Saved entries

(** ** System calls *)

(** C37: System calls of a task of a process.  A number behind the table gives [-ENOSYS] and
    changes nothing else.  The numbers without a function, which are in the table, are
    called all the same: the kernel jumps to 0xdeadbeef ([sys_open] is not in the table either,
    so there is no number for it).  [sbrk] runs on the saved registers, and its result is
    saved there. *)
Theorem syscall_dispatch k ctx c pt cr2 junk_bytes upper nothing nested :
  k_contexts k !! ctx = Some c → irq c = 0x80 → k_tasks k !! current_task k = Some pt → current_task k ≠ 0 →
  t_process pt ≠ 0 →
  let handler := x86_irq_handler cr2 junk_bytes upper nothing nested ctx in
  (20 <= error c → handler k = Ok (ctx, set_k_contexts (<[ctx := set_rax (2 ^ 64 - 38) c]> (k_contexts k)) k)) ∧
  (error c = rax c → 0 <= rax c < 20 → ¬ rax c ∈ [1; 2; 3; 4; 14] → handler k = Stop Fault) ∧
  (error c < 20 → rax c = 14 → ∀ brk k1, sys_sbrk (s64 (r8 c)) k = Ok (brk, k1) →
     k_contexts k1 = k_contexts k →
     handler k = Ok (ctx, set_k_contexts (<[ctx := set_rax (u64 brk) c]> (k_contexts k)) k1)).
Proof.
  intros Hc Hirq Ht Hcz Hpz handler.
  assert (current_process k = Ok (t_process pt, k)) as Hcur.
  { unfold current_process. kpure. rewrite (proj2 (Z.eqb_neq _ _) Hcz). unfold lift, mbind, K_bind. rewrite assert_true.
    rewrite (load_Ok (O := task_object) _ _ _ Ht), (proj2 (Z.eqb_neq _ _) Hpz). by rewrite assert_true. }
  assert (handler k = handle_syscall upper nothing nested ctx k) as ->.
  { unfold handler, x86_irq_handler. kstep (load_Ok (O := context_object) ctx c k Hc). by rewrite Hirq. }
  unfold handle_syscall. rewrite (K_bind_Ok _ _ _ _ _ (load_Ok (O := context_object) ctx c k Hc)). split_and!.
  - intros Hn. rewrite (proj2 (Z.leb_le _ _)) by exact Hn. by kstep (change_Ok (O := context_object) ctx (set_rax (u64 (- ENOSYS))) k c Hc).
  - intros He Hr Hni. rewrite (proj2 (Z.leb_gt _ _)) by (rewrite He; exact (proj2 Hr)). kstep Hcur.
    assert (syscall_table !! Z.to_nat (rax c) = Some UNIM) as Hu.
    { assert (∀ n, 0 <= n < 20 → ¬ n ∈ [1; 2; 3; 4; 14] → syscall_table !! Z.to_nat n = Some UNIM) as Hall; [|by apply Hall].
      intros n Hn. rewrite !not_elem_of_cons. intros Hne. 
      assert (n = 0 ∨ n = 5 ∨ n = 6 ∨ n = 7 ∨ n = 8 ∨ n = 9 ∨ n = 10 ∨ n = 11 ∨ n = 12 ∨ n = 13 ∨ n = 15 ∨ n = 16 ∨ n = 17 ∨ n = 18 ∨ n = 19)
        as Hcases by lia. by repeat destruct Hcases as [->|Hcases]; [..|subst]. }
    rewrite Hu. done.
  - intros Hn Hr brk k1 Hsb Hkc. rewrite (proj2 (Z.leb_gt _ _)) by exact Hn. kstep Hcur. rewrite Hr.
    unfold lift at 1. unfold mbind at 1, K_bind at 1. cbn [syscall_table lookup list_lookup of_option Z.to_nat].
    change (syscall_table !! Z.to_nat 14) with (Some Sys_sbrk). cbn [of_option].
    cbn [call_syscall]. rewrite K_bind_assoc. kstep Hsb. kpure.
    assert (objs k1 !! ctx = Some c) as Hc1 by (cbn [objs context_object]; by rewrite Hkc).
    kstep (change_Ok (O := context_object) ctx (set_rax (u64 brk)) k1 c Hc1).
    cbn [objs set_objs context_object]. by rewrite Hkc.
Qed.
End dispatch.
(* ===== verification/Ata.v ===== *)
(** The driver of IDE disks, drivers/pc/ata.c: the registers of a controller, reading by DMA, the
    identification of the drives, and the registration with the PCI bus and the block layer. *)
From S2P Require Import Prelude Words Mutex PageAlloc Dll Lists Vspace Errno Kernel Sched Vfs Ext2 Irq Block Pci.
Open Scope Z_scope.

(** Status bits, commands and registers that are used. *)
(** [ATA_SR_BSY] (kernel/drivers/pc/ata.c, lines 32-32). *)
Definition ATA_SR_BSY : Z := 0x80.
(** [ATA_SR_DF] (kernel/drivers/pc/ata.c, lines 34-34). *)
Definition ATA_SR_DF : Z := 0x20.
(** [ATA_SR_DRQ] (kernel/drivers/pc/ata.c, lines 36-36). *)
Definition ATA_SR_DRQ : Z := 0x08.
(** [ATA_SR_ERR] (kernel/drivers/pc/ata.c, lines 39-39). *)
Definition ATA_SR_ERR : Z := 0x01.
(** [ATA_CMD_IDENTIFY] (kernel/drivers/pc/ata.c, lines 60-60). *)
Definition ATA_CMD_IDENTIFY : Z := 0xec.
(** [ATA_CMD_READ_DMA_EXT] (kernel/drivers/pc/ata.c, lines 111-111). *)
Definition ATA_CMD_READ_DMA_EXT : Z := 0x25.
(** [ATA_REG_DATA] (kernel/drivers/pc/ata.c, lines 77-77). *)
Definition ATA_REG_DATA : Z := 0x00.
(** [ATA_REG_SECCOUNT0] (kernel/drivers/pc/ata.c, lines 80-80). *)
Definition ATA_REG_SECCOUNT0 : Z := 0x02.
(** [ATA_REG_LBA0] (kernel/drivers/pc/ata.c, lines 81-81). *)
Definition ATA_REG_LBA0 : Z := 0x03.
(** [ATA_REG_LBA1] (kernel/drivers/pc/ata.c, lines 82-82). *)
Definition ATA_REG_LBA1 : Z := 0x04.
(** [ATA_REG_LBA2] (kernel/drivers/pc/ata.c, lines 83-83). *)
Definition ATA_REG_LBA2 : Z := 0x05.
(** [ATA_REG_HDDEVSEL] (kernel/drivers/pc/ata.c, lines 84-84). *)
Definition ATA_REG_HDDEVSEL : Z := 0x06.
(** [ATA_REG_COMMAND] (kernel/drivers/pc/ata.c, lines 85-85). *)
Definition ATA_REG_COMMAND : Z := 0x07.
(** [ATA_REG_STATUS] (kernel/drivers/pc/ata.c, lines 86-86). *)
Definition ATA_REG_STATUS : Z := 0x07.
(** [ATA_REG_CONTROL] (kernel/drivers/pc/ata.c, lines 91-91). *)
Definition ATA_REG_CONTROL : Z := 0x0c.
Definition ATA_PRIMARY : nat := 0.
Definition ATA_SECONDARY : nat := 1.
(** [ATA_MASTER] (kernel/drivers/pc/ata.c, lines 98-98). *)
Definition ATA_MASTER : Z := 0.
(** [ATA_SLAVE] (kernel/drivers/pc/ata.c, lines 99-99). *)
Definition ATA_SLAVE : Z := 1.
(** [DMA_CMD] (kernel/drivers/pc/ata.c, lines 106-106). *)
Definition DMA_CMD : Z := 0x00.
(** [DMA_STAT] (kernel/drivers/pc/ata.c, lines 107-107). *)
Definition DMA_STAT : Z := 0x02.
(** [DMA_ADDR] (kernel/drivers/pc/ata.c, lines 108-108). *)
Definition DMA_ADDR : Z := 0x04.
(** [DMA_CMD_START] (kernel/drivers/pc/ata.c, lines 115-115). *)
Definition DMA_CMD_START : Z := BIT 0.
(** [DMA_CMD_STOP] (kernel/drivers/pc/ata.c, lines 116-116). *)
Definition DMA_CMD_STOP : Z := 0.
(** [DMA_CMD_READ] (kernel/drivers/pc/ata.c, lines 117-117). *)
Definition DMA_CMD_READ : Z := BIT 3.
(** [DMA_STAT_FAIL] (kernel/drivers/pc/ata.c, lines 121-121). *)
Definition DMA_STAT_FAIL : Z := BIT 1.
(** [DMA_STAT_IRQ] (kernel/drivers/pc/ata.c, lines 122-122). *)
Definition DMA_STAT_IRQ : Z := BIT 2.
Definition IRQ_ATA_PRIM : Z := 14.
Definition IRQ_ATA_SEC : Z := 15.

(** [BLOCKS_PER_PRD] (kernel/drivers/pc/ata.c, lines 126-128): 64 KiB less the block in which the
    descriptor lies. *)
Definition BLOCKS_PER_PRD : Z := 1024 * 64 / 512 - 1.

(** [region_desc_t] (kernel/drivers/pc/ata.c, lines 130-136). *)
Record region_desc_t := { prd_buffer : Z; prd_bytes : Z; last_entry : Z }.
Definition set_prd_bytes (v : Z) (d : region_desc_t) : region_desc_t :=
  {| prd_buffer := prd_buffer d; prd_bytes := v; last_entry := last_entry d |}.

(** What lies behind the descriptor in its region. *)
Record dma_t := { dma_bytes : list Z }.

(** [ide_channel_t] (kernel/drivers/pc/ata.c, lines 139-151). *)
Record ide_channel_t := {
  prdt : Z; data_ready : Z; irq_status : Z; signal_task : Z; base : Z; ctrl : Z; busmaster : Z; nIEN : Z
}.
Definition set_prdt (v : Z) (c : ide_channel_t) : ide_channel_t :=
  {| prdt := v; data_ready := data_ready c; irq_status := irq_status c; signal_task := signal_task c; base := base c;
     ctrl := ctrl c; busmaster := busmaster c; nIEN := nIEN c |}.
Definition set_data_ready (v : Z) (c : ide_channel_t) : ide_channel_t :=
  {| prdt := prdt c; data_ready := v; irq_status := irq_status c; signal_task := signal_task c; base := base c;
     ctrl := ctrl c; busmaster := busmaster c; nIEN := nIEN c |}.
Definition set_irq_status (v : Z) (c : ide_channel_t) : ide_channel_t :=
  {| prdt := prdt c; data_ready := data_ready c; irq_status := v; signal_task := signal_task c; base := base c;
     ctrl := ctrl c; busmaster := busmaster c; nIEN := nIEN c |}.
Definition set_signal_task (v : Z) (c : ide_channel_t) : ide_channel_t :=
  {| prdt := prdt c; data_ready := data_ready c; irq_status := irq_status c; signal_task := v; base := base c;
     ctrl := ctrl c; busmaster := busmaster c; nIEN := nIEN c |}.
Definition set_ports (b c_ m : Z) (c : ide_channel_t) : ide_channel_t :=
  {| prdt := prdt c; data_ready := data_ready c; irq_status := irq_status c; signal_task := signal_task c; base := b;
     ctrl := c_; busmaster := m; nIEN := nIEN c |}.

### Problem:
Return only the part of the records above that opens with the line containing "unfold handler, x86_irq_handler." and closes with the line containing "rewrite Hu. done.", ends included.

### Task solution:
  { unfold handler, x86_irq_handler. kstep (load_Ok (O := context_object) ctx c k Hc). by rewrite Hirq. }
  unfold handle_syscall. rewrite (K_bind_Ok _ _ _ _ _ (load_Ok (O := context_object) ctx c k Hc)). split_and!.
  - intros Hn. rewrite (proj2 (Z.leb_le _ _)) by exact Hn. by kstep (change_Ok (O := context_object) ctx (set_rax (u64 (- ENOSYS))) k c Hc).
  - intros He Hr Hni. rewrite (proj2 (Z.leb_gt _ _)) by (rewrite He; exact (proj2 Hr)). kstep Hcur.
    assert (syscall_table !! Z.to_nat (rax c) = Some UNIM) as Hu.
    { assert (∀ n, 0 <= n < 20 → ¬ n ∈ [1; 2; 3; 4; 14] → syscall_table !! Z.to_nat n = Some UNIM) as Hall; [|by apply Hall].
      intros n Hn. rewrite !not_elem_of_cons. intros Hne. 
      assert (n = 0 ∨ n = 5 ∨ n = 6 ∨ n = 7 ∨ n = 8 ∨ n = 9 ∨ n = 10 ∨ n = 11 ∨ n = 12 ∨ n = 13 ∨ n = 15 ∨ n = 16 ∨ n = 17 ∨ n = 18 ∨ n = 19)
        as Hcases by lia. by repeat destruct Hcases as [->|Hcases]; [..|subst]. }
    rewrite Hu. done.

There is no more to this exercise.